* [What this task involves] In your reply, write out the records exactly, each line intact.

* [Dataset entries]
(** The two counts depend on the quantities only. *)
Lemma counts_by_quantities products (qs : list Q) :
  Forall2 Qeq (map quantity products) qs ->
  length (List.filter isLow products)
    = length (List.filter (fun q => Num.ltb q 10) qs)
  /\ length (List.filter isOut products)
    = length (List.filter (fun q => Num.eqb q 0) qs).
Proof.
  revert qs. induction products as [|p rest IH]; intros qs H.
  - inversion H; subst. split; reflexivity.
  - simpl in H. inversion H as [|q0 q qs0 qs' Hq Hrest]; subst.
    destruct (IH _ Hrest) as [IHlow IHout]. simpl.
    unfold isLow at 1, isOut at 1.
    rewrite (ltb_compat _ _ 10 Hq), (eqb_compat _ _ 0 Hq).
    split.
    + destruct (Num.ltb q 10); simpl; congruence.
    + destruct (Num.eqb q 0); simpl; congruence.
Qed.

End Stats.

(** ** The table's filter *)

Section Filter.

Import InventoryTable.

Lemma filteredProducts_In st products p :
  In p (filteredProducts st products) <->
  In p products /\ matchesSearch st p = true /\ matchesCategory st p = true
  /\ matchesStock st p = true.
Proof.
  unfold filteredProducts. rewrite List.filter_In, !andb_true_iff. tauto.
Qed.

(** With the stock filter on its [Low Stock] entry a visible product has a
    quantity strictly between 0 and 10. *)
Lemma matchesStock_low st p :
  stockFilter st = "Low Stock" ->
  matchesStock st p = true <-> (0 < quantity p /\ quantity p < 10)%Q.
Proof.
  intros E. unfold matchesStock. rewrite E. simpl.
  rewrite andb_true_iff, gtb_lt, ltb_lt. tauto.
Qed.

End Filter.

(** ** Low stock on the dashboard and in the table *)

(** C1. A product of the snapshot whose quantity is 0 is counted by the
    dashboard statistic [lowStockItems] (without it the count is one less),
    and it is not in the table's view when the stock filter is
    [Low Stock], whatever the search text and the category filter are. *)
Theorem zero_quantity_counted_low_but_not_in_low_stock_view :
  forall (products : list Product) (p : Product) (st : InventoryTable.State),
    In p products ->
    (quantity p == 0)%Q ->
    (exists l1 l2,
        products = l1 ++ p :: l2 /\
        lowStockItems (App.stats products)
          = S (lowStockItems (App.stats (l1 ++ l2))))
    /\ In p (List.filter App.isLow products)
    /\ ~ In p (InventoryTable.filteredProducts
                 (InventoryTable.set_stockFilter "Low Stock" st) products).
Proof.
  intros products p st Hin Hq.
  assert (Hlow : App.isLow p = true).
  { unfold App.isLow. apply ltb_lt. rewrite Hq. reflexivity. }
  split; [|split].
  - destruct (List.in_split _ _ Hin) as (l1 & l2 & ->).
    exists l1, l2. split; [reflexivity|].
    rewrite !lowStockItems_unfold. now apply count_insert.
  - apply List.filter_In. split; assumption.
  - intros H. apply filteredProducts_In in H as (_ & _ & _ & H).
    apply matchesStock_low in H; [|reflexivity].
    destruct H as [Hpos _]. rewrite Hq in Hpos.
    exact (Qlt_irrefl 0 Hpos).
Qed.

Lemma zero_quantity_counted_low_but_not_in_low_stock_view_witness :
  let products := [Sample.widget; Sample.gadget] in
  (exists l1 l2,
      products = l1 ++ Sample.gadget :: l2 /\
      lowStockItems (App.stats products)
        = S (lowStockItems (App.stats (l1 ++ l2))))
  /\ In Sample.gadget (List.filter App.isLow products)
  /\ ~ In Sample.gadget
       (InventoryTable.filteredProducts
          (InventoryTable.set_stockFilter "Low Stock" InventoryTable.initial)
          products).
Proof.
  apply (zero_quantity_counted_low_but_not_in_low_stock_view
           [Sample.widget; Sample.gadget] Sample.gadget InventoryTable.initial).
  - simpl. right. left. reflexivity.
  - reflexivity.
Defined.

* [Result of this exercise]
(** The two counts depend on the quantities only. *)
Lemma counts_by_quantities products (qs : list Q) :
  Forall2 Qeq (map quantity products) qs ->
  length (List.filter isLow products)
    = length (List.filter (fun q => Num.ltb q 10) qs)
  /\ length (List.filter isOut products)
    = length (List.filter (fun q => Num.eqb q 0) qs).
Proof.
  revert qs. induction products as [|p rest IH]; intros qs H.
  - inversion H; subst. split; reflexivity.
  - simpl in H. inversion H as [|q0 q qs0 qs' Hq Hrest]; subst.
    destruct (IH _ Hrest) as [IHlow IHout]. simpl.
    unfold isLow at 1, isOut at 1.
    rewrite (ltb_compat _ _ 10 Hq), (eqb_compat _ _ 0 Hq).
    split.
    + destruct (Num.ltb q 10); simpl; congruence.
    + destruct (Num.eqb q 0); simpl; congruence.
Qed.

End Stats.

(** ** The table's filter *)

Section Filter.

Import InventoryTable.

Lemma filteredProducts_In st products p :
  In p (filteredProducts st products) <->
  In p products /\ matchesSearch st p = true /\ matchesCategory st p = true
  /\ matchesStock st p = true.
Proof.
  unfold filteredProducts. rewrite List.filter_In, !andb_true_iff. tauto.
Qed.

(** With the stock filter on its [Low Stock] entry a visible product has a
    quantity strictly between 0 and 10. *)
Lemma matchesStock_low st p :
  stockFilter st = "Low Stock" ->
  matchesStock st p = true <-> (0 < quantity p /\ quantity p < 10)%Q.
Proof.
  intros E. unfold matchesStock. rewrite E. simpl.
  rewrite andb_true_iff, gtb_lt, ltb_lt. tauto.
Qed.

End Filter.

(** ** Low stock on the dashboard and in the table *)

(** C1. A product of the snapshot whose quantity is 0 is counted by the
    dashboard statistic [lowStockItems] (without it the count is one less),
    and it is not in the table's view when the stock filter is
    [Low Stock], whatever the search text and the category filter are. *)
Theorem zero_quantity_counted_low_but_not_in_low_stock_view :
  forall (products : list Product) (p : Product) (st : InventoryTable.State),
    In p products ->
    (quantity p == 0)%Q ->
    (exists l1 l2,
        products = l1 ++ p :: l2 /\
        lowStockItems (App.stats products)
          = S (lowStockItems (App.stats (l1 ++ l2))))
    /\ In p (List.filter App.isLow products)
    /\ ~ In p (InventoryTable.filteredProducts
                 (InventoryTable.set_stockFilter "Low Stock" st) products).
Proof.
  intros products p st Hin Hq.
  assert (Hlow : App.isLow p = true).
  { unfold App.isLow. apply ltb_lt. rewrite Hq. reflexivity. }
  split; [|split].
  - destruct (List.in_split _ _ Hin) as (l1 & l2 & ->).
    exists l1, l2. split; [reflexivity|].
    rewrite !lowStockItems_unfold. now apply count_insert.
  - apply List.filter_In. split; assumption.
  - intros H. apply filteredProducts_In in H as (_ & _ & _ & H).
    apply matchesStock_low in H; [|reflexivity].
    destruct H as [Hpos _]. rewrite Hq in Hpos.
    exact (Qlt_irrefl 0 Hpos).
Qed.

Lemma zero_quantity_counted_low_but_not_in_low_stock_view_witness :
  let products := [Sample.widget; Sample.gadget] in
  (exists l1 l2,
      products = l1 ++ Sample.gadget :: l2 /\
      lowStockItems (App.stats products)
        = S (lowStockItems (App.stats (l1 ++ l2))))
  /\ In Sample.gadget (List.filter App.isLow products)
  /\ ~ In Sample.gadget
       (InventoryTable.filteredProducts
          (InventoryTable.set_stockFilter "Low Stock" InventoryTable.initial)
          products).
Proof.
  apply (zero_quantity_counted_low_but_not_in_low_stock_view
           [Sample.widget; Sample.gadget] Sample.gadget InventoryTable.initial).
  - simpl. right. left. reflexivity.
  - reflexivity.
Defined.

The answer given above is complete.